The Blues have a 3-2 lead as the series shifts to St. Louis for Game 6 on Sunday.
Binnington had already made 31 saves when a trip on Bruins forward Noel Acciari by Blues center Tyler Bozak went uncalled. As Acciari was down, David Perron scored to extend St. Louis’ lead to two goals with 9:24 remaining. Boston fans made their displeasure with the no-call apparent, littering the ice with towels. Jake DeBrusk’s goal made it a 2-1 game less than three minutes later, adding even more weight to the officiating before Perron’s game-winner.
The Blues are the bigger, more physical team, and while that hurt them with too many penalties earlier in this series, they’ve been able to push around the Bruins, especially the past two games.
A night that ended with boos from the stands started with thunderous applause. After a puck clipped him in the face during Game 4, it seemed unlikely that the 42-year-old Chara would play in Game 5. He wasn’t able to speak to reporters Thursday morning because of his injury, but asked through a team spokesman how he weighs the risk of further injury when deciding whether to play, Chara said: “You don’t think about that. You think about playing. You don’t go into a game thinking you might get hurt.”
“He’s an incredibly tough man,” Bruins forward Brad Marchand said before the game. “There’s a reason he’s still playing the game, he’s willing to do anything, put his body through anything to win. Especially this time of year, when you see your captain doing that and playing through injuries like that, it’s incredible to see. I have a lot of respect for him.”
Fans chanted Chara’s name twice by the end of the first period, and perhaps spurred on by their captain playing through injury and delivering the game’s first hit, the Bruins dominated in the first period with 17 shots to the Blues’ eight. St. Louis wasn’t able to establish its punishing forecheck, and Boston made a point to match St. Louis check for check. But the frame ultimately belonged to Binnington, who stopped everything that came his way to buy the Blues time to regroup at intermission.

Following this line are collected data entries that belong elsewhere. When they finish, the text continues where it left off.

Lemma refresh_spec (self : FactoryBase.instance F) (w1 : world F) (ph : physics F)
    NL D j m jl :
  ids_ok self NL →
  tracking self jl j m w1 →
  tshape j = [FactoryBase.num_envs self; NL + NL; 6; D + D] →
  tshape m = [FactoryBase.num_envs self; D + D; D] →
  body_shaped self ph →
  yields (FactoryBase.refresh_base_tensors self ph w1)
         (λ w2, refreshed self ph j m jl w2 ∧ tracking self jl j m w2).
Proof.
  intros [[??] [??] [??] [??] [??] [??] [??] [??]] Htr Hjs Hms Hbs.
  destruct Htr as [Ha1 Ha2 Hmass Hmass2 Hj Hm Hfree Hnext].
  pose proof Ha1 as Ha1'. pose proof Ha2 as Ha2'.
  destruct Ha1, Ha2.
  destruct ph as [p_root [sbs fbs] p_dof p_dof_force p_contact p_jac p_mm p_jac2 p_mm2].
  destruct w1 as [h1 n1 a1 c1 d1 g1].
  unfold body_shaped in Hbs.
  cbv [String.append] in *. simpl in * |-. subst sbs.
  unfold body_ref, jac_ref, mass_ref in *.
  unfold FactoryBase.refresh_base_tensors. cbv zeta. norm_world. unfold_buffers.
  (* Franka_1 *)
  apply yields_bind. unfold FactoryBase.refresh_midpoint at 1.
  cbv [String.append]. cbv zeta.
  step_getval as l Hl Hls. step_getval as r Hr Hrs.
  unfold Torch.add.
  eapply (yields_bind_map2 _ _ _ [FactoryBase.num_envs self; 3]); [done..|].
  intros s Hs Hss _. norm_world.
  step_getval as hq Hhq Hhqs.
  eapply (yields_bind_translate _ _ _ (FactoryBase.num_envs self)); [done..|].
  intros p ro Hp _ _ Hps _. norm_world.
  step_getval as cl Hcl Hcls. step_getval as ca Hca Hcas. step_getval as cp Hcp Hcps.
  unfold Torch.sub.
  eapply (yields_bind_map2 _ _ _ [FactoryBase.num_envs self; 3]); [done..|].
  intros dd Hdd Hdds _.
  eapply yields_bind_cross; [done..|]. intros cc Hcc Hccs _.
  unfold Torch.add.
  eapply (yields_bind_map2 _ _ _ [FactoryBase.num_envs self; 3]); [done..|].
  intros v Hv Hvs _. norm_world.
  eapply yields_average_attr;
    [find_attr | lookup_heap | shape_eval | find_attr | lookup_heap | shape_eval |].
  intros lj rj sj Hlj Hrj _ _ Hsj. norm_world.
  (* Franka_2 *)
  unfold FactoryBase.refresh_midpoint. cbv [String.append]. cbv zeta.
  step_getval as l2 Hl2 Hls2. step_getval as r2 Hr2 Hrs2.
  unfold Torch.add.
  eapply (yields_bind_map2 _ _ _ [FactoryBase.num_envs self; 3]); [done..|].
  intros s2 Hs2 Hss2 _. norm_world.
  step_getval as hq2 Hhq2 Hhqs2.
  eapply (yields_bind_translate _ _ _ (FactoryBase.num_envs self)); [done..|].
  intros p2 ro2 Hp2 _ _ Hps2 _. norm_world.
  step_getval as cl2 Hcl2 Hcls2. step_getval as ca2 Hca2 Hcas2.
  step_getval as cp2 Hcp2 Hcps2.
  unfold Torch.sub.
  eapply (yields_bind_map2 _ _ _ [FactoryBase.num_envs self; 3]); [done..|].
  intros dd2 Hdd2 Hdds2 _.
  eapply yields_bind_cross; [done..|]. intros cc2 Hcc2 Hccs2 _.
  unfold Torch.add.
  eapply (yields_bind_map2 _ _ _ [FactoryBase.num_envs self; 3]); [done..|].
  intros v2 Hv2 Hvs2 _. norm_world.
  eapply yields_average_attr;
    [find_attr | lookup_heap | shape_eval | find_attr | lookup_heap | shape_eval |].
  intros lj2 rj2 sj2 Hlj2 Hrj2 _ _ Hsj2. norm_world.
  apply yields_ok.
  assert (∃ cq, apply_vops
            [VView [FactoryBase.num_envs self; FactoryBase.num_bodies self; 13];
             VIndex [IAll; IAll; ISlice 3 7];
             VIndex [IAll; IAt (FactoryBase.fingertip_centered_body_id_env self);
                     ISlice 0 4]]
            (Tensor [FactoryBase.num_envs self * FactoryBase.num_bodies self; 13] fbs)
            = Ok cq) as [cq Hcq].
  { eapply apply_vops_exists. shape_eval. }
  assert (∃ cq, apply_vops
            [VView [FactoryBase.num_envs self; FactoryBase.num_bodies self; 13];
             VIndex [IAll; IAll; ISlice 3 7];
             VIndex [IAll; IAt (FactoryBase.fingertip_centered_body_id_env_2 self);
                     ISlice 0 4]]
            (Tensor [FactoryBase.num_envs self * FactoryBase.num_bodies self; 13] fbs)
            = Ok cq) as [cq2 Hcq2].
  { eapply apply_vops_exists. shape_eval. }
  split; [split|];
    cbv [ph_body_state ph_jacobian ph_jacobian_2 ph_mass_matrix ph_mass_matrix_2
         L_jacobian L_jacobian_2 L_mass_matrix L_mass_matrix_2].
  - exists l, r, hq, cp, cq, cl, ca, lj, rj, s, p, dd, cc, v, sj.
    cbv [String.append].
    split; [solve_reads Hl|]. split; [solve_reads Hr|]. split; [solve_reads Hhq|].
    split; [solve_reads Hcp|]. split; [solve_reads Hcq|]. split; [solve_reads Hcl|].
    split; [solve_reads Hca|]. split; [solve_reads Hlj|]. split; [solve_reads Hrj|].
    split; [exact Hs|]. split; [exact Hp|]. split; [solve_new_attr|].
    split; [eapply getval_eq; [find_attr | lookup_heap | exact Hcq]|].
    split; [exact Hdd|]. split; [exact Hcc|]. split; [exact Hv|].
    split; [solve_new_attr|]. split; [exact Hsj|]. solve_new_attr.
  - exists l2, r2, hq2, cp2, cq2, cl2, ca2, lj2, rj2, s2, p2, dd2, cc2, v2, sj2.
    cbv [String.append].
    split; [solve_reads Hl2|]. split; [solve_reads Hr2|]. split; [solve_reads Hhq2|].
    split; [solve_reads Hcp2|]. split; [solve_reads Hcq2|]. split; [solve_reads Hcl2|].
    split; [solve_reads Hca2|]. split; [solve_reads Hlj2|]. split; [solve_reads Hrj2|].
    split; [exact Hs2|]. split; [exact Hp2|]. split; [solve_new_attr|].
    split; [eapply getval_eq; [find_attr | lookup_heap | exact Hcq2]|].
    split; [exact Hdd2|]. split; [exact Hcc2|]. split; [exact Hv2|].
    split; [solve_new_attr|]. split; [exact Hsj2|]. solve_new_attr.
  - eapply reads_exists; [find_attr | lookup_heap | shape_eval].
  - eapply reads_exists; [find_attr | lookup_heap | shape_eval].
  - eapply reads_exists; [find_attr | lookup_heap | shape_eval].
  - eapply reads_exists; [find_attr | lookup_heap | shape_eval].
  - split; lookup_heap.
  - split; lookup_heap.
  - split; [split | split | | | | | | ];
      cbv [heap next_loc attrs String.append body_ref jac_ref mass_ref L_body_state];
      try (skip_chain; eassumption).
    + lookup_heap.
    + lookup_heap.
    + unfold first_free_loc. lia.
    + lia.
Qed.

St. Louis’ season unfolded in two parts, before Binnington’s first start on Jan. 7 and after it. Before he took over the Blues’ net, they were one of the worst teams in the league, and his emergence sparked an impressive second-half surge into the playoff picture and then into the finals. He has epitomized a team that’s become known for its resilience, steadily working his way up the organizational depth chart after he was initially passed over for another prospect. He allowed five goals on 19 shots in Game 3, pulled for a first time all season before a better showing in Game 4. On Thursday night, he had 25 saves after 40 minutes, four more than he had for the game on Monday.
St. Louis took advantage of Binnington’s play just 55 seconds into the second period, when Chara and Charlie McAvoy both chased Blues forward Zach Sanford behind the net. Sanford then dished the puck through McAvoy’s legs and to center Ryan O’Reilly in front. O’Reilly beat Bruins goaltender Tuukka Rask with a backhand, scoring his third goal in the past two games. Sanford hadn’t played since St. Louis’ first-round series, but an injury to Robert Thomas cleared a path for him back into the lineup for Game 3. He has assists in three straight games, promoted to O’Reilly’s line in the Blues’ top-six corps.